-- Working data follows --

(** * Sudoku engine: board model, validator, solver and generator

    A shallow embedding of [sudoku_module.c] (board helpers, validator,
    randomized backtracking solver, puzzle carving) together with the
    properties of its specification.

    Conventions of the embedding:
    - [int] values that are only stored and compared (cell contents, the
      difficulty, result codes) are [Z]; array indices that the code keeps
      inside 0..8 are [nat];
    - [SudokuBoard*] is [option SudokuBoard] ([None] is the null pointer);
      a function that writes through the pointer returns the new board;
    - the process-wide random stream (libc's [srand]/[rand] and the flag
      [g_seeded]) is an explicit [World] threaded through every call;
    - [solve_backtrack] recurses on the C stack; here it takes the allowed
      recursion depth as an argument and answers [None] when that depth is
      used up.  The public entry points supply [SOLVE_DEPTH] = 82, which
      is shown to be always enough for a 9x9 board. *)

From Stdlib Require Import String Ascii.
From Stdlib Require Import ZArith Lia List Bool.
From stdpp Require Import base list.
Import ListNotations.

Local Open Scope Z_scope.

(** ** Board model *)

Definition SUDOKU_SIZE : nat := 9.

(** [struct SudokuBoard { int cell[9][9]; }]: nine rows of nine ints. *)
Abbreviation SudokuBoard := (list (list Z)) (only parsing).

(** A value of the C type always has its 9x9 shape. *)
Definition board_wf (b : SudokuBoard) : Prop :=
  length b = SUDOKU_SIZE /\ Forall (fun row => length row = SUDOKU_SIZE) b.

(** [b->cell[r][c]] *)
Definition cell (b : SudokuBoard) (r c : nat) : Z :=
  match b !! r with
  | Some row => match row !! c with Some v => v | None => 0 end
  | None => 0
  end.

(** [b->cell[r][c] = v] *)
Definition set_cell (b : SudokuBoard) (r c : nat) (v : Z) : SudokuBoard :=
  match b !! r with
  | Some row => <[r := <[c := v]> row]> b
  | None => b
  end.

(** The index pairs visited by [for r in 0..8, for c in 0..8], in that
    (row-major) order. *)
Definition positions : list (nat * nat) :=
  flat_map (fun r => map (fun c => (r, c)) (seq 0 SUDOKU_SIZE)) (seq 0 SUDOKU_SIZE).

Inductive SudokuResult : Type :=
| SUDOKU_OK
| SUDOKU_ERR_INVALID_ARG
| SUDOKU_ERR_UNSOLVABLE
| SUDOKU_ERR_IO.

(** [enum SudokuDifficulty]; a caller can pass any [int]. *)
Definition SUDOKU_DIFFICULTY_EASY : Z := 0.
Definition SUDOKU_DIFFICULTY_MEDIUM : Z := 1.
Definition SUDOKU_DIFFICULTY_HARD : Z := 2.

Definition sudoku_clear (board : option SudokuBoard) : option SudokuBoard :=
  match board with
  | None => None
  | Some b => Some (fold_left (fun acc '(r, c) => set_cell acc r c 0) positions b)
  end.
Lemma resolved_chain_row_count_witness :
  exists rows,
    value (process_vote serve_scenario parse_record_9876 parse_scenario_page
                        scenario_query "12345" [] initial_state)
    = [] ++ rows /\
    length rows = 2%nat /\
    rows <> [].
Proof.
  destruct (resolved_chain_row_count
              serve_scenario parse_record_9876 parse_scenario_page
              scenario_query "12345" [] initial_state "9876-06" "555")
    as (rows & Hv & Hl & Hrows & _).
  - vm_compute. reflexivity.
  - discriminate.
  - vm_compute. reflexivity.
  - discriminate.
  - exists rows. split; [exact Hv|]. split.
    + rewrite Hl. vm_compute. reflexivity.
    + intros ->. vm_compute in Hl. discriminate.
Defined.

(** C2, as stated, fails: seeds 1 and 2 both resolve to bulletin 9876-06,
    the tramitacion page has no urgency link, and the page is requested
    once for each seed. *)
Lemma tramitacion_fetched_twice :
  value (fetch_boletin_for_vote serve_without_link parse_record_9876
                                "1" initial_state) = "9876-06" /\
  value (fetch_boletin_for_vote serve_without_link parse_record_9876
                                "2" initial_state) = "9876-06" /\
  gets_of (tramitacion_url "9876-06")
    (events (for_votes serve_without_link parse_record_9876
                       parse_page_without_link no_query
                       ["1"; "2"] [] initial_state)) = 2%nat.
Proof. repeat split; vm_compute; reflexivity. Qed.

-- Working data concluded --

**Task goal:**
Write out the lines of the entries, word for word, from the first through the one containing "Definition set_cell (b", and stop at that line.

**Answer for the task:**
(** * Sudoku engine: board model, validator, solver and generator

    A shallow embedding of [sudoku_module.c] (board helpers, validator,
    randomized backtracking solver, puzzle carving) together with the
    properties of its specification.

    Conventions of the embedding:
    - [int] values that are only stored and compared (cell contents, the
      difficulty, result codes) are [Z]; array indices that the code keeps
      inside 0..8 are [nat];
    - [SudokuBoard*] is [option SudokuBoard] ([None] is the null pointer);
      a function that writes through the pointer returns the new board;
    - the process-wide random stream (libc's [srand]/[rand] and the flag
      [g_seeded]) is an explicit [World] threaded through every call;
    - [solve_backtrack] recurses on the C stack; here it takes the allowed
      recursion depth as an argument and answers [None] when that depth is
      used up.  The public entry points supply [SOLVE_DEPTH] = 82, which
      is shown to be always enough for a 9x9 board. *)

From Stdlib Require Import String Ascii.
From Stdlib Require Import ZArith Lia List Bool.
From stdpp Require Import base list.
Import ListNotations.

Local Open Scope Z_scope.

(** ** Board model *)

Definition SUDOKU_SIZE : nat := 9.

(** [struct SudokuBoard { int cell[9][9]; }]: nine rows of nine ints. *)
Abbreviation SudokuBoard := (list (list Z)) (only parsing).

(** A value of the C type always has its 9x9 shape. *)
Definition board_wf (b : SudokuBoard) : Prop :=
  length b = SUDOKU_SIZE /\ Forall (fun row => length row = SUDOKU_SIZE) b.

(** [b->cell[r][c]] *)
Definition cell (b : SudokuBoard) (r c : nat) : Z :=
  match b !! r with
  | Some row => match row !! c with Some v => v | None => 0 end
  | None => 0
  end.

(** [b->cell[r][c] = v] *)
Definition set_cell (b : SudokuBoard) (r c : nat) (v : Z) : SudokuBoard :=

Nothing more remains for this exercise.